## Exercise details
Reproduce word for word, from the entries below, the line with "pr_UsageReported r ||", the line with "Definition job_error : Type", and every line between them, and nothing more.

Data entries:
········

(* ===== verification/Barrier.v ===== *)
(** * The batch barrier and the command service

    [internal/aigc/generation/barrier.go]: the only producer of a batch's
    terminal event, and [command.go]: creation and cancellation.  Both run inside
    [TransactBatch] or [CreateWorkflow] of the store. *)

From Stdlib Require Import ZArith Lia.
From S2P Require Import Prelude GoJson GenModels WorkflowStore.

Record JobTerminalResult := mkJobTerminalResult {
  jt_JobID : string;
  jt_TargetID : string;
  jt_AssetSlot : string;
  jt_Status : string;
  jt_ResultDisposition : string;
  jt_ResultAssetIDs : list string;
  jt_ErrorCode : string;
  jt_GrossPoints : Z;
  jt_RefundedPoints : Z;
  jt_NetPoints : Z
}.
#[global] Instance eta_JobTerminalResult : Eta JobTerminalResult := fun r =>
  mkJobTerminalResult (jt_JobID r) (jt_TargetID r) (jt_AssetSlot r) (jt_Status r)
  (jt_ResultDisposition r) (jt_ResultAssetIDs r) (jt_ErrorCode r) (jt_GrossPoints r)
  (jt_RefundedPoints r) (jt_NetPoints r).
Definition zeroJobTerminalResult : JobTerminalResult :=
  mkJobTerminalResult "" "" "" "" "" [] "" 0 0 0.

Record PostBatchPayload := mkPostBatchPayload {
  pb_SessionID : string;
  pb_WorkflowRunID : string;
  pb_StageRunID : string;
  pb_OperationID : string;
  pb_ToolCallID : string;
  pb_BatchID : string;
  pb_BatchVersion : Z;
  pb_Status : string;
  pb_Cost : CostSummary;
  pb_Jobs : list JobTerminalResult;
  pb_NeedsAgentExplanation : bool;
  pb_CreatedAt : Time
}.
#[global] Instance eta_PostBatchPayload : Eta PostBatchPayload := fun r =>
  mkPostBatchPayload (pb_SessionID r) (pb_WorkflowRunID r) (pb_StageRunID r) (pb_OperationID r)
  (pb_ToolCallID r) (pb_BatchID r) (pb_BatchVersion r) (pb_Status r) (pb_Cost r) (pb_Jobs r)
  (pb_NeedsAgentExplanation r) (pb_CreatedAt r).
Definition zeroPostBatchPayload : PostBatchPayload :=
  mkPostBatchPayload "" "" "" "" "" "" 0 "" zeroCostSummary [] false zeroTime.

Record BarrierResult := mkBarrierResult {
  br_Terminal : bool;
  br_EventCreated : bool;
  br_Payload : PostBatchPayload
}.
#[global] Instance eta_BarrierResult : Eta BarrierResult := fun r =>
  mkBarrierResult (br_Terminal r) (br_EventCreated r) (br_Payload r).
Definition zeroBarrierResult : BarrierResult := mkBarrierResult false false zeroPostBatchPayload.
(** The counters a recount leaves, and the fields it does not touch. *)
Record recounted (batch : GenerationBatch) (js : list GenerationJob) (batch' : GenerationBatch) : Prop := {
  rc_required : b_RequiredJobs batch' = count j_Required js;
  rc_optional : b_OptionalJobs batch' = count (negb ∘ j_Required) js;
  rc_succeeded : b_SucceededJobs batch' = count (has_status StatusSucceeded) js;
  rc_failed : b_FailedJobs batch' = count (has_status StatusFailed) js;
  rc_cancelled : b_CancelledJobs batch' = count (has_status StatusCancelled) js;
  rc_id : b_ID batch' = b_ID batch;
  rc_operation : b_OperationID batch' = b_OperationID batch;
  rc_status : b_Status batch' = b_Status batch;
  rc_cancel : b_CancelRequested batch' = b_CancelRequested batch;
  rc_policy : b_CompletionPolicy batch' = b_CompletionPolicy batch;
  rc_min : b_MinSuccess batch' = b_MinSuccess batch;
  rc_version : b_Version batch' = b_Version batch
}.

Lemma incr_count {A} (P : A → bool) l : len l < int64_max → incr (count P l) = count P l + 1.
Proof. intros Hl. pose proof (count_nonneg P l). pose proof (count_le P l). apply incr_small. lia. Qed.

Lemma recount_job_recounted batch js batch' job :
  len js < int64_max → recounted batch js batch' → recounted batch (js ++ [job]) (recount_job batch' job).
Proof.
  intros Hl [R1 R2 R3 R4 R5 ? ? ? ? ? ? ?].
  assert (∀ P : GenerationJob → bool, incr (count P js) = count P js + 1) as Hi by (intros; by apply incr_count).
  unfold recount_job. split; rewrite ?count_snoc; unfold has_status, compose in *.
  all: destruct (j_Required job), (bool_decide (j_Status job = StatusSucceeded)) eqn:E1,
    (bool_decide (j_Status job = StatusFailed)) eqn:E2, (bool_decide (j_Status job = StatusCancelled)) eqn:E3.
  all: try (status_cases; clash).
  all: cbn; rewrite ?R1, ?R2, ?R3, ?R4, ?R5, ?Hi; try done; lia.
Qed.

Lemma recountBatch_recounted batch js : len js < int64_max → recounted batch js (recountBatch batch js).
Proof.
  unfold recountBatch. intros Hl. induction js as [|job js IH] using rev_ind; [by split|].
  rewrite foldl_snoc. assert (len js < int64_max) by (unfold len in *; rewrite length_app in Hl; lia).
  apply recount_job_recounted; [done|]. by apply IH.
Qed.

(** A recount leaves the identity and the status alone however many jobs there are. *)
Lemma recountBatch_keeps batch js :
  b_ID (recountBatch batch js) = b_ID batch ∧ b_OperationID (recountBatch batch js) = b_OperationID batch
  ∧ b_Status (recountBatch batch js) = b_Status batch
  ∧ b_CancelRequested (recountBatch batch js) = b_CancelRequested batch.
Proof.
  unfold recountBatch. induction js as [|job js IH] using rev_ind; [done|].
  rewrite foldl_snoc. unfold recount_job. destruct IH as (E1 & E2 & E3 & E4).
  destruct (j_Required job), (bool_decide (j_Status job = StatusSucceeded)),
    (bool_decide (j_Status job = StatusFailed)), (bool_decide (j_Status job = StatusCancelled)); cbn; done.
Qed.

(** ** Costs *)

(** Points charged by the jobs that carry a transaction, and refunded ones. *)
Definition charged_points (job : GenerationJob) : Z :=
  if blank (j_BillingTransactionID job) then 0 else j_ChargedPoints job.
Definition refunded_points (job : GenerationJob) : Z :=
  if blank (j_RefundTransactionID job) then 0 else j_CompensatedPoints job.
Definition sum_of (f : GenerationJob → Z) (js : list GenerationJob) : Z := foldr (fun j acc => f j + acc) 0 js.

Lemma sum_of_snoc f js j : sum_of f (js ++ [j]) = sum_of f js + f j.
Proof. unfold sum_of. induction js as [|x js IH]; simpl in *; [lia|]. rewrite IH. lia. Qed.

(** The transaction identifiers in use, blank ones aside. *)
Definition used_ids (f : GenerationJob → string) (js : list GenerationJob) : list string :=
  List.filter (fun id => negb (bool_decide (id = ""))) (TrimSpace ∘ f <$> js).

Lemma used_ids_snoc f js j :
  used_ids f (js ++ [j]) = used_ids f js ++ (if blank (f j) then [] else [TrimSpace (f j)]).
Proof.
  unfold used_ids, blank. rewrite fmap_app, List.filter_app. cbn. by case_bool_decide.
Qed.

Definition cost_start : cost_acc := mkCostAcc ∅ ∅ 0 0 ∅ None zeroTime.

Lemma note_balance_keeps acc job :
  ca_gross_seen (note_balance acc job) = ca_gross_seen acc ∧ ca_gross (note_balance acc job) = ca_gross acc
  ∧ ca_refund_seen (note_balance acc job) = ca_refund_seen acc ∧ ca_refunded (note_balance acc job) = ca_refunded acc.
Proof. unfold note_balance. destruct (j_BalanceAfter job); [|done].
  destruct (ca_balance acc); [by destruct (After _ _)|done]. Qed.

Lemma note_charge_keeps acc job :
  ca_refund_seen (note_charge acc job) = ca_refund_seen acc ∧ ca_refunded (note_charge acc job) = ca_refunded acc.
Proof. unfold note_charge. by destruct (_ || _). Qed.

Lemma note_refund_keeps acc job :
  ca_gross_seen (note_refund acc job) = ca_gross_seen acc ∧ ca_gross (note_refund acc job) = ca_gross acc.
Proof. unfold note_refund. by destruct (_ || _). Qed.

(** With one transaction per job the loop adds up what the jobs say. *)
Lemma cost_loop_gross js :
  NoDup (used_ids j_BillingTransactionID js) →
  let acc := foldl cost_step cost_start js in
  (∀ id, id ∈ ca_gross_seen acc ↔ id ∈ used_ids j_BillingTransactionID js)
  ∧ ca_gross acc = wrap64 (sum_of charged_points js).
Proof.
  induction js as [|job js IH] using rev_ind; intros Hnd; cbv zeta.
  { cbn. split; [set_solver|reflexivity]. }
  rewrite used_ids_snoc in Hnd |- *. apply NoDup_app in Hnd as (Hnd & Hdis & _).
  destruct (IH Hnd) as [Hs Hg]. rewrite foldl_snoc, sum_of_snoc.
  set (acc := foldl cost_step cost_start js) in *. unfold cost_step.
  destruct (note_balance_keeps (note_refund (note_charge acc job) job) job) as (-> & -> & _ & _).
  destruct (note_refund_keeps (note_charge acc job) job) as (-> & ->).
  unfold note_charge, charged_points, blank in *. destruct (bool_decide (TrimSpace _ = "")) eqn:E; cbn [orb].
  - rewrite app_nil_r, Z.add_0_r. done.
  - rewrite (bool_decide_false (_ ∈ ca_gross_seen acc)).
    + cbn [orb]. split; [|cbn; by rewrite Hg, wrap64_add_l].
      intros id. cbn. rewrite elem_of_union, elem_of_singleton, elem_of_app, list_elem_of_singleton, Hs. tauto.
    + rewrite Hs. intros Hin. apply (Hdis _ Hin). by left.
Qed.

········

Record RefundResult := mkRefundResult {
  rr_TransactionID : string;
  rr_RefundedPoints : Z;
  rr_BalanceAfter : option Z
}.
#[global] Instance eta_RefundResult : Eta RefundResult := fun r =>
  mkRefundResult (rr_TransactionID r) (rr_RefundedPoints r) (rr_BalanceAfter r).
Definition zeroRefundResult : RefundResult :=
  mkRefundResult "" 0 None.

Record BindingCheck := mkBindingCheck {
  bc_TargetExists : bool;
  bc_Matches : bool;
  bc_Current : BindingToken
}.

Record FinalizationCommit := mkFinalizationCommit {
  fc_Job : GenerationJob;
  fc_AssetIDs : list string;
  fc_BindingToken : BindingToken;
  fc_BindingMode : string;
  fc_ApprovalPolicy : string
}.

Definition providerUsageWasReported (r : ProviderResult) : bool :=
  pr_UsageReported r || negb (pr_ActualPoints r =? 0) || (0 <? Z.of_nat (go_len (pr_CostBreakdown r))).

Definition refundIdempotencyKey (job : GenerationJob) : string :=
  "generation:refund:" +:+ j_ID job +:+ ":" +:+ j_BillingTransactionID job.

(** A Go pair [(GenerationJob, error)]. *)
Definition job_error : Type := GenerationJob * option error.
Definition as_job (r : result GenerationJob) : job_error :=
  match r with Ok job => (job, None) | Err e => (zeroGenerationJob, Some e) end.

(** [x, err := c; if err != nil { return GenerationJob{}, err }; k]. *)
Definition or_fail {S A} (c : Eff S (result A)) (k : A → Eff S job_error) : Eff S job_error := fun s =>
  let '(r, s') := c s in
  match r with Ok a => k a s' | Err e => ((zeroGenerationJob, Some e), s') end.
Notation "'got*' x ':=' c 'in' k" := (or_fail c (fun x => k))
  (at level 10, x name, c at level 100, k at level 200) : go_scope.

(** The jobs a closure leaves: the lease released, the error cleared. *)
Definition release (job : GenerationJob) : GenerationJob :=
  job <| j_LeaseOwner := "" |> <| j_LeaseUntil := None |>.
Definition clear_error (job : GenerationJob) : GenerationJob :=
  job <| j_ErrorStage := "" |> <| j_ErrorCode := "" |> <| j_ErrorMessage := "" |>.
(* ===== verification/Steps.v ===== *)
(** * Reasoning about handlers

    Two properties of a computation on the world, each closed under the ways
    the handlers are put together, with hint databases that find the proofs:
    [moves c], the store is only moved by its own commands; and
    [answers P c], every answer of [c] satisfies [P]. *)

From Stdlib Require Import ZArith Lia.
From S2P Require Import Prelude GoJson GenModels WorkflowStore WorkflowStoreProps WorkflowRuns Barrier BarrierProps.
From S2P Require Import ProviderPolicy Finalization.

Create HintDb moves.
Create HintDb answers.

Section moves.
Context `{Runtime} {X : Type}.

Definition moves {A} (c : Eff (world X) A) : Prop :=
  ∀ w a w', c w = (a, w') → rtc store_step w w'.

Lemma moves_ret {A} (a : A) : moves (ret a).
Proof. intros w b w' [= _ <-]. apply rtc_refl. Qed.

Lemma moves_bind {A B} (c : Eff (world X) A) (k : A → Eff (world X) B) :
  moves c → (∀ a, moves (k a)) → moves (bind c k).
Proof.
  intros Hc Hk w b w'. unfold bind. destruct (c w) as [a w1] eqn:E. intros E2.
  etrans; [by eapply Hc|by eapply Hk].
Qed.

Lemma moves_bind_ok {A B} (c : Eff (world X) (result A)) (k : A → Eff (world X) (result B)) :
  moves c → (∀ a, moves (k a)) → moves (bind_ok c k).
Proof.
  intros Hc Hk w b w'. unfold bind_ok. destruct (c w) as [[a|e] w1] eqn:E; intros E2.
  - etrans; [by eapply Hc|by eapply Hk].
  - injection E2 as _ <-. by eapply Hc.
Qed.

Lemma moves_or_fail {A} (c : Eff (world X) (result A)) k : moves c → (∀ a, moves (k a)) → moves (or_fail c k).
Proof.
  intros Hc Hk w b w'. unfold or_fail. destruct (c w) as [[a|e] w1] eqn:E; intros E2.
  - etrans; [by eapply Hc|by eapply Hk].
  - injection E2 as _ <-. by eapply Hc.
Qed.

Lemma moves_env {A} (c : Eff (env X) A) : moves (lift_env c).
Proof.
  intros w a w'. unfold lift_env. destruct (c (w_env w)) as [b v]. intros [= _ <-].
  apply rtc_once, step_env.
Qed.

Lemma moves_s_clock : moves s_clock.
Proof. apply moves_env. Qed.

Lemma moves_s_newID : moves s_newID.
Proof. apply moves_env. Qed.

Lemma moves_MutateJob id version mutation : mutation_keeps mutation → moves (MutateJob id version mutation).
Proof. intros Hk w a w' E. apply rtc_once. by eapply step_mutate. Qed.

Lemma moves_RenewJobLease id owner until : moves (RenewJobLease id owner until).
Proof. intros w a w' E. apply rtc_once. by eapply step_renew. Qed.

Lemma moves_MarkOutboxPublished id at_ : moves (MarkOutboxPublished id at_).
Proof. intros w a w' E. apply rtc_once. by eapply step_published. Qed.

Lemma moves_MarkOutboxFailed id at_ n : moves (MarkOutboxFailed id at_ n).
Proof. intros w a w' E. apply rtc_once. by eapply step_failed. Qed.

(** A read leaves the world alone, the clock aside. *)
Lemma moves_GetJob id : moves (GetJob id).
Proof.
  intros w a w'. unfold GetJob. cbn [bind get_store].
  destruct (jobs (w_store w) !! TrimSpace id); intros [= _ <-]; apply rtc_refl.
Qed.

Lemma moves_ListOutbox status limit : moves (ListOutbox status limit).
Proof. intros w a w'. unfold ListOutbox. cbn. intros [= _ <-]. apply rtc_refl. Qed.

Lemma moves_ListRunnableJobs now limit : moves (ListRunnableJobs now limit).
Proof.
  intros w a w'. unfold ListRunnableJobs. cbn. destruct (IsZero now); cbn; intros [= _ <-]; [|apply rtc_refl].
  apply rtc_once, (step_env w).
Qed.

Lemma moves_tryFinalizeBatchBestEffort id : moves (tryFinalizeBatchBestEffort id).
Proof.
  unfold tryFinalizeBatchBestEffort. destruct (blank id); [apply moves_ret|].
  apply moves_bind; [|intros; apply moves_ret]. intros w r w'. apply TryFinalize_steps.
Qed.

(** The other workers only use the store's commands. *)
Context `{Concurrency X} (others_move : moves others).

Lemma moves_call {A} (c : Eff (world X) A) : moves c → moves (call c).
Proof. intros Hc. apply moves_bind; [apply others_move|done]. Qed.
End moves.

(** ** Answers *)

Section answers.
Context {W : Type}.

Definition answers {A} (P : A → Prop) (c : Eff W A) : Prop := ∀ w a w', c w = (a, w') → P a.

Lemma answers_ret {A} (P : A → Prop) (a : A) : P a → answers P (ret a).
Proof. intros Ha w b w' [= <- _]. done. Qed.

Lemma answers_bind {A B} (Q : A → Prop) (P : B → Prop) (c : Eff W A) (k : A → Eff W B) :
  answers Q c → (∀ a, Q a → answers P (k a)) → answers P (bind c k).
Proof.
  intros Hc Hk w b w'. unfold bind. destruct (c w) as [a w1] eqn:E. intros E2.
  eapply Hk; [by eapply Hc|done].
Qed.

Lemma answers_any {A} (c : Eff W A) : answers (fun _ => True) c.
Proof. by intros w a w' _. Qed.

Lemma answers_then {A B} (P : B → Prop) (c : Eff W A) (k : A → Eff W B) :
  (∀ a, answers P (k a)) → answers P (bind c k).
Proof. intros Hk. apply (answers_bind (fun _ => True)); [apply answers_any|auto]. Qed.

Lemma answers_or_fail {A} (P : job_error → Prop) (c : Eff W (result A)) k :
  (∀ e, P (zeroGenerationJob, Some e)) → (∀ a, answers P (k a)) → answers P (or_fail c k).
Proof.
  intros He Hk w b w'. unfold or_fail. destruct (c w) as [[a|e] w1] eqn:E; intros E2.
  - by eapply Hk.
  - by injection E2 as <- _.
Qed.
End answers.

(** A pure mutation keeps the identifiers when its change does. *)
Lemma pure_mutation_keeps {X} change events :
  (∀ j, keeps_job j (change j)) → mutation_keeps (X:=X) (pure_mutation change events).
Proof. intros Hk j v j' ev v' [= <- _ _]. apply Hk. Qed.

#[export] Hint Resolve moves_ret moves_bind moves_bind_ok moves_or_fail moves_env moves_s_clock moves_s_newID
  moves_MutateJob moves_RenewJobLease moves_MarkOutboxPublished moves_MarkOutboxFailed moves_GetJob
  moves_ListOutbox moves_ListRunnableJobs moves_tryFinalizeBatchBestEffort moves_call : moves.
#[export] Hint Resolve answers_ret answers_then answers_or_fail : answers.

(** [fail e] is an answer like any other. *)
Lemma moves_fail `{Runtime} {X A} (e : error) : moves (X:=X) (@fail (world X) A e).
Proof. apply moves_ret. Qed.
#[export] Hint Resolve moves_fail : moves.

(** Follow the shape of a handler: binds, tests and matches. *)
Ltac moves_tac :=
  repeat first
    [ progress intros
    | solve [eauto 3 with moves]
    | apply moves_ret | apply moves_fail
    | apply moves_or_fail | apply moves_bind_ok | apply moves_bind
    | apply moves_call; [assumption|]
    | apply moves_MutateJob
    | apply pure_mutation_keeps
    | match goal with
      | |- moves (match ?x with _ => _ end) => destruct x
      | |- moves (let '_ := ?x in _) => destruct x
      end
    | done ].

········

## Task result
  pr_UsageReported r || negb (pr_ActualPoints r =? 0) || (0 <? Z.of_nat (go_len (pr_CostBreakdown r))).

Definition refundIdempotencyKey (job : GenerationJob) : string :=
  "generation:refund:" +:+ j_ID job +:+ ":" +:+ j_BillingTransactionID job.

(** A Go pair [(GenerationJob, error)]. *)
Definition job_error : Type := GenerationJob * option error.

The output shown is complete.